(** The words of the nodes are closed under prefix. *)
Lemma word_prefix_node v : ∀ u x nx,
  h !! x = Some nx → word nx = u ++ v → ∃ y ny, h !! y = Some ny ∧ word ny = u.
Proof.
  induction v as [|c v IH] using rev_ind; intros u x nx Hx Hw.
  - rewrite app_nil_r in Hw. eauto.
  - rewrite app_assoc in Hw.
    destruct (shape_last x nx (u ++ v) c Hx Hw) as (p & pn & _ & Hp & Hpw & _).
    by eapply IH.
Qed.

(** Walking down to a node that exists creates nothing. *)
Lemma insert_loop_existing rest : ∀ pre node nd x nx,
  h !! node = Some nd → word nd = pre →
  h !! x = Some nx → word nx = pre ++ rest →
  insert_loop (pre ++ rest) (length pre) rest h node = Ok (h, x).
Proof.
  induction rest as [|char rest IH]; intros pre node nd x nx Hnode Hpre Hx Hw.
  - rewrite app_nil_r in Hw. simpl. do 2 f_equal. by eapply word_unique.
  - cbn [insert_loop].
    assert (Hw' : word nx = (pre ++ [char]) ++ rest)
      by (by rewrite <- app_assoc).
    destruct (word_prefix_node rest (pre ++ [char]) x nx Hx Hw') as (y & ny & Hy & Hyw).
    destruct (shape_last y ny pre char Hy Hyw) as (p & pn & _ & Hp & Hpw & Hin).
    assert (p = node) as -> by (eapply word_unique; [exact Hp|exact Hnode|done..]).
    assert (pn = nd) as -> by congruence.
    unfold setdefault_child, deref. rewrite Hnode, bind_Ok.
    rewrite (dict_get_elem _ _ _ (shape_keys _ Hshape node nd Hnode) Hin), bind_Ok.
    specialize (IH (pre ++ [char]) y ny x nx Hy Hyw Hx Hw').
    rewrite length_app, <- app_assoc in IH. simpl in IH.
    by replace (length pre + 1)%nat with (S (length pre)) in IH by lia.
Qed.

End paths.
# # # # #
**DIRECTIONS FOR THIS TASK:**
The response should repeat the whole listing exactly.

**RESULT OF THIS TASK:**
(** The words of the nodes are closed under prefix. *)
Lemma word_prefix_node v : ∀ u x nx,
  h !! x = Some nx → word nx = u ++ v → ∃ y ny, h !! y = Some ny ∧ word ny = u.
Proof.
  induction v as [|c v IH] using rev_ind; intros u x nx Hx Hw.
  - rewrite app_nil_r in Hw. eauto.
  - rewrite app_assoc in Hw.
    destruct (shape_last x nx (u ++ v) c Hx Hw) as (p & pn & _ & Hp & Hpw & _).
    by eapply IH.
Qed.

(** Walking down to a node that exists creates nothing. *)
Lemma insert_loop_existing rest : ∀ pre node nd x nx,
  h !! node = Some nd → word nd = pre →
  h !! x = Some nx → word nx = pre ++ rest →
  insert_loop (pre ++ rest) (length pre) rest h node = Ok (h, x).
Proof.
  induction rest as [|char rest IH]; intros pre node nd x nx Hnode Hpre Hx Hw.
  - rewrite app_nil_r in Hw. simpl. do 2 f_equal. by eapply word_unique.
  - cbn [insert_loop].
    assert (Hw' : word nx = (pre ++ [char]) ++ rest)
      by (by rewrite <- app_assoc).
    destruct (word_prefix_node rest (pre ++ [char]) x nx Hx Hw') as (y & ny & Hy & Hyw).
    destruct (shape_last y ny pre char Hy Hyw) as (p & pn & _ & Hp & Hpw & Hin).
    assert (p = node) as -> by (eapply word_unique; [exact Hp|exact Hnode|done..]).
    assert (pn = nd) as -> by congruence.
    unfold setdefault_child, deref. rewrite Hnode, bind_Ok.
    rewrite (dict_get_elem _ _ _ (shape_keys _ Hshape node nd Hnode) Hin), bind_Ok.
    specialize (IH (pre ++ [char]) y ny x nx Hy Hyw Hx Hw').
    rewrite length_app, <- app_assoc in IH. simpl in IH.
    by replace (length pre + 1)%nat with (S (length pre)) in IH by lia.
Qed.

End paths.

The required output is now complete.